Activity :: Below are some records; output exactly the lines from the line with "compares property names: exactly, letter" to the line with "Inductive Emitter := OnLocalReq", both ends kept, and nothing more.

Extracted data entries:

(** * Violentproxy: the proxy engine of [Violentengine.js]

    A shallow embedding of [engine], [finalize] and the two patching providers,
    followed by the properties of the engine that the specification states.

    The engine is event driven.  [engine] itself is the synchronous part that
    Node runs for one client request; everything after it happens in the
    listeners it registers.  The embedding therefore has
    - a [State] for one request: the calls made so far on [localRes], the
      upstream [ClientRequest], the upstream response object, the closure
      variable [data], the pending [zlib.unzip] jobs and the listener table;
    - [engine], which builds the state left behind by the synchronous part;
    - [dispatch], which delivers one runtime event to the listeners that the
      source registered, with the rules of Node's [EventEmitter].

    Nothing in the file is in a [try]: what [url.parse], [request] or
    [writeHead] throw, and what the engine throws itself, reaches the
    'uncaughtException' handler of lines 202-209, which throws it again. *)

From Stdlib Require Import ZArith String Ascii List Bool.
From Stdlib.Strings Require Import Byte.
From stdpp Require Import gmap strings list.

Open Scope Z_scope.
Open Scope string_scope.
Open Scope list_scope.

(** ** Data *)

(** A header mapping is a JS object with string keys.  Keys are compared as JS
    compares property names: exactly, letter case included. *)
Abbreviation Headers := (gmap string string).

(** A [Buffer]: raw bytes. *)
Abbreviation Buffer := (list byte).

(** What the engine reads of the client request ([http.IncomingMessage]). *)
Record IncomingRequest := {
  req_url : string;
  req_method : string;
  req_headers : Headers;
  req_body : Buffer;          (* the bytes the client sends as request body *)
}.

(** The upstream response object [remoteRes]. *)
Record RemoteRes := {
  statusCode : Z;
  statusMessage : string;
  res_headers : Headers;
}.

(** Calls on [localRes] ([http.ServerResponse]), in the order the engine makes
    them.  A call that the response object answers by throwing is in the log
    too: it was made. *)
Inductive ResCall :=
  | WriteHead (code : Z) (reason : string) (headers : Headers)
  | Write (chunk : string)
  | End.

Inductive Transport := Http | Https.

(** The closure variable [data] of the response callback: an array of chunks
    until the 'end' listener replaces it by one [Buffer] (line 63). *)
Inductive DataVar :=
  | Chunks (l : list Buffer)
  | Concatenated (b : Buffer).

(** Event emitters the engine attaches listeners to, and the event names. *)
Inductive Emitter := OnLocalReq | OnRequest | OnRemoteRes.
Inductive EventName := ev_response | ev_data | ev_end | ev_error | ev_aborted.

(** The listeners of the source, named by where they are registered. *)
Inductive Listener :=
  | L_response        (* line 56, the callback given to [request] *)
  | L_data            (* line 59 *)
  | L_end             (* line 62 *)
  | L_error           (* line 84 *)
  | L_aborted         (* line 94 *)
  | L_clientAborted.  (* line 106 *)

(** What the runtime can deliver to a request in flight. *)
Inductive Event :=
  | UpResponse (r : RemoteRes)   (* the upstream request emits 'response' *)
  | UpRequestError               (* the upstream request emits 'error': connect failure, socket hang up *)
  | RemoteData (chunk : Buffer)  (* remoteRes emits 'data' *)
  | RemoteEnd                    (* remoteRes emits 'end' *)
  | RemoteError                  (* remoteRes emits 'error' *)
  | RemoteAborted                (* remoteRes emits 'aborted' *)
  | ClientAborted                (* localReq emits 'aborted' *)
  | UnzipCallback.               (* zlib.unzip calls back for the oldest pending job *)

#[global] Instance Emitter_eq_dec : EqDecision Emitter.
Proof. solve_decision. Defined.
#[global] Instance EventName_eq_dec : EqDecision EventName.
Proof. solve_decision. Defined.
#[global] Instance Listener_eq_dec : EqDecision Listener.
Proof. solve_decision. Defined.
(** X24: the names in the records returned are of 2 to 99 characters on
    Behance and Dev.to, and of 1 to 99 characters on Stack Overflow. *)
Theorem returned_names_per_platform query location max_profiles existing_urls (w : W) :
  Forall (λ q, 1 < Py.len (fullName q) < 100)
    (returned (scrape_behance_profiles api query location max_profiles existing_urls
                 (fresh w)))
  ∧ Forall (λ q, 0 < Py.len (fullName q) < 100)
      (returned (scrape_stackoverflow_profiles api query location max_profiles
                   existing_urls (fresh w)))
  ∧ Forall (λ q, 1 < Py.len (fullName q) < 100)
      (returned (scrape_devto_profiles api query max_profiles existing_urls (fresh w))).
Proof.
  split_and!.
  - eapply Forall_impl.
    + eapply returned_named_and_made; [|apply scrape_behance_profiles_tagged].
      eapply scrape_behance_profiles_outcome; [|apply surjective_pairing]; done.
    + intros q (Hn & s0 & p & s1 & E & ->).
      destruct (behance_name_bounded api _ _ _ _ E) as [He|Hb]; [|exact Hb].
      by destruct Hn.
  - eapply Forall_impl.
    + eapply returned_named_and_made; [|apply scrape_stackoverflow_profiles_tagged].
      eapply scrape_stackoverflow_profiles_outcome; [|apply surjective_pairing]; done.
    + intros q (Hn & s0 & p & s1 & E & ->).
      pose proof (stackoverflow_name_bounded api _ _ _ _ E).
      apply len_positive in Hn. simpl in *. lia.
  - eapply Forall_impl.
    + eapply returned_named_and_made; [|apply scrape_devto_profiles_tagged].
      eapply scrape_devto_profiles_outcome; [|apply surjective_pairing]; done.
    + intros q (Hn & s0 & p & s1 & E & ->).
      destruct (devto_name_bounded api _ _ _ _ E) as [He|Hb]; [|exact Hb].
      by destruct Hn.
Qed.

(** X25: in the records returned no skill is listed twice on GitHub and on
    Stack Overflow, a record has at most 15 skills on Stack Overflow and at
    most 10 on Behance, and no skill at all on Dev.to. *)
Theorem returned_skills_per_platform query location max_profiles existing_urls (w : W) :
  Forall (λ q, NoDup (skills q))
    (returned (scrape_github_profiles api query location max_profiles existing_urls
                 (fresh w)))
  ∧ Forall (λ q, NoDup (skills q) ∧ (length (skills q) ≤ 15)%nat)
      (returned (scrape_stackoverflow_profiles api query location max_profiles
                   existing_urls (fresh w)))
  ∧ Forall (λ q, (length (skills q) ≤ 10)%nat)
      (returned (scrape_behance_profiles api query location max_profiles existing_urls
                   (fresh w)))
  ∧ Forall (λ q, skills q = [])
      (returned (scrape_devto_profiles api query max_profiles existing_urls (fresh w))).
Proof.
  split_and!.
  - eapply Forall_impl.
    + eapply returned_named_and_made; [|apply scrape_github_profiles_tagged].
      eapply scrape_github_profiles_outcome; [|apply surjective_pairing]; done.
    + intros q (_ & s0 & p & s1 & E & ->).
      by destruct (extract_github_profile_skills api _ _ _ _ E).
  - eapply Forall_impl.
    + eapply returned_named_and_made; [|apply scrape_stackoverflow_profiles_tagged].
      eapply scrape_stackoverflow_profiles_outcome; [|apply surjective_pairing]; done.
    + intros q (_ & s0 & p & s1 & E & ->).
      by destruct (extract_stackoverflow_profile_skills api _ _ _ _ E) as (? & ? & _).
  - eapply Forall_impl.
    + eapply returned_named_and_made; [|apply scrape_behance_profiles_tagged].
      eapply scrape_behance_profiles_outcome; [|apply surjective_pairing]; done.
    + intros q (_ & s0 & p & s1 & E & ->).
      by destruct (extract_behance_profile_skills api _ _ _ _ E).
  - eapply Forall_impl.
    + eapply returned_named_and_made; [|apply scrape_devto_profiles_tagged].
      eapply scrape_devto_profiles_outcome; [|apply surjective_pairing]; done.
    + intros q (_ & s0 & p & s1 & E & ->).
      exact (extract_devto_profile_skills api _ _ _ _ E).
Qed.

End Returned.
(** * Voucher service: redemption engine and voucher administration

    A shallow embedding of [src/server.js] and [src/middleware/auth.js].
    The Express handlers are written as programs over the storage calls
    they await; the Supabase tables are lists of rows; every storage call
    may fail, and the store generates ids and timestamps.  Requests can be
    run alone, from start to finish, or interleaved with other requests at
    their storage calls. *)

From Stdlib Require Import ZArith List String Bool Lia DecimalString.
Import ListNotations.
Open Scope string_scope.
Open Scope Z_scope.

Set Implicit Arguments.

(** ** JavaScript values *)

(** [x && ...] and [x || y] on a number that may be null or undefined:
    null, undefined and 0 are falsy. *)
Definition truthy (x : option Z) : bool :=
  match x with
  | Some z => negb (z =? 0)
  | None => false
  end.

(** [x || y] for a possibly absent number [x]. *)
Definition or_num (x : option Z) (y : Z) : Z :=
  if truthy x then match x with Some z => z | None => y end else y.

(** [x || y] for a value whose present forms are all truthy (a non-empty
    string, an enum tag) and a second operand that may be null. *)
Definition or_else {T : Type} (x y : option T) : option T :=
  match x with
  | Some _ => x
  | None => y
  end.
Lemma oneLine_units_checked (l : jsString) :
  forallb (fun u => negb (isLineTerminator u)) l = true -> oneLine l.
Proof.
  intros H. unfold oneLine. rewrite forallb_forall in H. apply Forall_forall.
  intros u Hu. specialize (H u Hu). now destruct (isLineTerminator u).
Qed.

Lemma splitLines_applyCorrections (s : jsString) :
  splitLines (applyCorrections s) =
  (correctLine (fst (splitLines s)),
   map (fun ul => (fst ul, correctLine (snd ul))) (snd (splitLines s))).
Proof.
  unfold applyCorrections.
  repeat (rewrite splitLines_onLines;
          [| intros l Hl;
             first [ apply oneLine_eraseLine; exact Hl
                   | apply oneLine_replaceLineStart;
                     [apply oneLine_units_checked; reflexivity | exact Hl] ] ]).
  cbn [fst snd]. rewrite !map_map. reflexivity.
Qed.

Lemma oneLine_correctLine (l : jsString) : oneLine l -> oneLine (correctLine l).
Proof.
  intros Hl. unfold correctLine.
  repeat first [ apply oneLine_eraseLine
               | apply oneLine_replaceLineStart;
                 [apply oneLine_units_checked; reflexivity |] ].
  exact Hl.
Qed.

Lemma applyCorrections_oneLine (l : jsString) :
  oneLine l -> applyCorrections l = correctLine l.
Proof.
  intros Hl. rewrite <- (joinLines_splitLines (applyCorrections l)).
  rewrite splitLines_applyCorrections, (splitLines_oneLine l Hl).
  unfold joinLines. cbn. apply app_nil_r.
Qed.

(** X1. The corrections work line by line: the line terminators of
    the script are kept as they are, and the lines of the result are
    the results of correcting each line on its own. *)
Theorem applyCorrections_line_by_line (s : jsString) :
  linesOf (applyCorrections s) = map applyCorrections (linesOf s)
  /\ terminatorsOf (applyCorrections s) = terminatorsOf s.
Proof.
  unfold linesOf, terminatorsOf. rewrite splitLines_applyCorrections. cbn [fst snd].
  destruct (splitLines_lines s) as [Hl Hrest]. split.
  - cbn [map]. rewrite (applyCorrections_oneLine _ Hl). f_equal.
    rewrite !map_map. apply map_ext_in. intros [u l] Hin. cbn [fst snd].
    rewrite Forall_forall in Hrest. destruct (Hrest _ Hin) as [_ Hl'].
    symmetry. now apply applyCorrections_oneLine.
  - rewrite map_map. reflexivity.
Qed.

(** *** What the corrections do to a line *)

Lemma startsWith_true (pre l : jsString) :
  startsWith pre l = true -> l = pre ++ skipn (length pre) l.
Proof.
  revert l. induction pre as [|p pre IH]; intros l H; [reflexivity|].
  destruct l as [|u l]; [discriminate|]. cbn in H.
  apply andb_true_iff in H as [Hp Hl]. apply N.eqb_eq in Hp. subst u.
  cbn. f_equal. now apply IH.
Qed.

Lemma startsWith_app (pre rest l : jsString) :
  startsWith (pre ++ rest) l = true -> startsWith pre l = true.
Proof.
  revert l. induction pre as [|p pre IH]; intros l H; [reflexivity|].
  destruct l as [|u l]; [discriminate|]. cbn in *.
  apply andb_true_iff in H as [Hp Hl]. rewrite Hp. cbn. now apply IH.
Qed.

(** Case analysis on the first test of the chain that still looks at
    the line [l] itself: either the line begins with the literal, and
    from there on every test is decided by that beginning, or the line
    goes on unchanged to the next test. *)
Ltac line_case l :=
  match goal with
  | |- context [startsWith ?p l] =>
      let H := fresh "H" in
      let r := fresh "r" in
      destruct (startsWith p l) eqn:H; cbv iota;
      [ apply startsWith_true in H;
        set (r := skipn (length p) l) in *; clearbody r; subst l; cbn
      | ]
  end.

Ltac line_cases l :=
  unfold correctLine, replaceLineStart, eraseLine; repeat line_case l.

Lemma correctLine_never_pushes (l : jsString) :
  startsWith (units "git push ") (correctLine l) = false
  /\ startsWith (units "git remote ") (correctLine l) = false.
Proof. line_cases l; auto. Qed.

Lemma correctLine_flags (l : jsString) :
  (startsWith (units "git commit ") (correctLine l) = true ->
   startsWith (units "git commit -a ") (correctLine l) = true)
  /\ (startsWith (units "npx ") (correctLine l) = true ->
      startsWith (units "npx --yes ") (correctLine l) = true)
  /\ (startsWith (units "echo ") (correctLine l) = true ->
      startsWith (units "echo -e ") (correctLine l) = true).
Proof. line_cases l; repeat split; intros; try congruence; auto. Qed.

Lemma correctLine_other (l : jsString) :
  startsWith (units "npx ") l = false ->
  startsWith (units "echo ") l = false ->
  startsWith (units "git push ") l = false ->
  startsWith (units "git remote ") l = false ->
  startsWith (units "git commit ") l = false ->
  correctLine l = l.
Proof.
  intros H1 H2 H3 H4 H5.
  assert (H6 : startsWith commitMessage l = false).
  { destruct (startsWith commitMessage l) eqn:E; [|reflexivity].
    apply (startsWith_app (units "git commit ") (units "-m " ++ [34%N])) in E.
    congruence. }
  unfold correctLine, replaceLineStart, eraseLine.
  rewrite H1, H2, H3, H4, H6, H5. reflexivity.
Qed.

Lemma linesOf_applyCorrections (s : jsString) :
  linesOf (applyCorrections s) = map correctLine (linesOf s).
Proof.
  unfold linesOf. rewrite splitLines_applyCorrections. cbn [fst snd map].
  rewrite !map_map. reflexivity.
Qed.

(** X2. No line of the corrected script begins with [git push ] or
    with [git remote ]: whatever the generated script says, what runs
    in the container neither pushes nor touches the remotes through a
    line of its own. *)
Theorem applyCorrections_never_pushes (s l : jsString) :
  In l (linesOf (applyCorrections s)) ->
  startsWith (units "git push ") l = false
  /\ startsWith (units "git remote ") l = false.
Proof.
  rewrite linesOf_applyCorrections. intros Hin.
  apply in_map_iff in Hin as (l0 & <- & _). apply correctLine_never_pushes.
Qed.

Result of this exercise ::
    compares property names: exactly, letter case included. *)
Abbreviation Headers := (gmap string string).

(** A [Buffer]: raw bytes. *)
Abbreviation Buffer := (list byte).

(** What the engine reads of the client request ([http.IncomingMessage]). *)
Record IncomingRequest := {
  req_url : string;
  req_method : string;
  req_headers : Headers;
  req_body : Buffer;          (* the bytes the client sends as request body *)
}.

(** The upstream response object [remoteRes]. *)
Record RemoteRes := {
  statusCode : Z;
  statusMessage : string;
  res_headers : Headers;
}.

(** Calls on [localRes] ([http.ServerResponse]), in the order the engine makes
    them.  A call that the response object answers by throwing is in the log
    too: it was made. *)
Inductive ResCall :=
  | WriteHead (code : Z) (reason : string) (headers : Headers)
  | Write (chunk : string)
  | End.

Inductive Transport := Http | Https.

(** The closure variable [data] of the response callback: an array of chunks
    until the 'end' listener replaces it by one [Buffer] (line 63). *)
Inductive DataVar :=
  | Chunks (l : list Buffer)
  | Concatenated (b : Buffer).

(** Event emitters the engine attaches listeners to, and the event names. *)
Inductive Emitter := OnLocalReq | OnRequest | OnRemoteRes.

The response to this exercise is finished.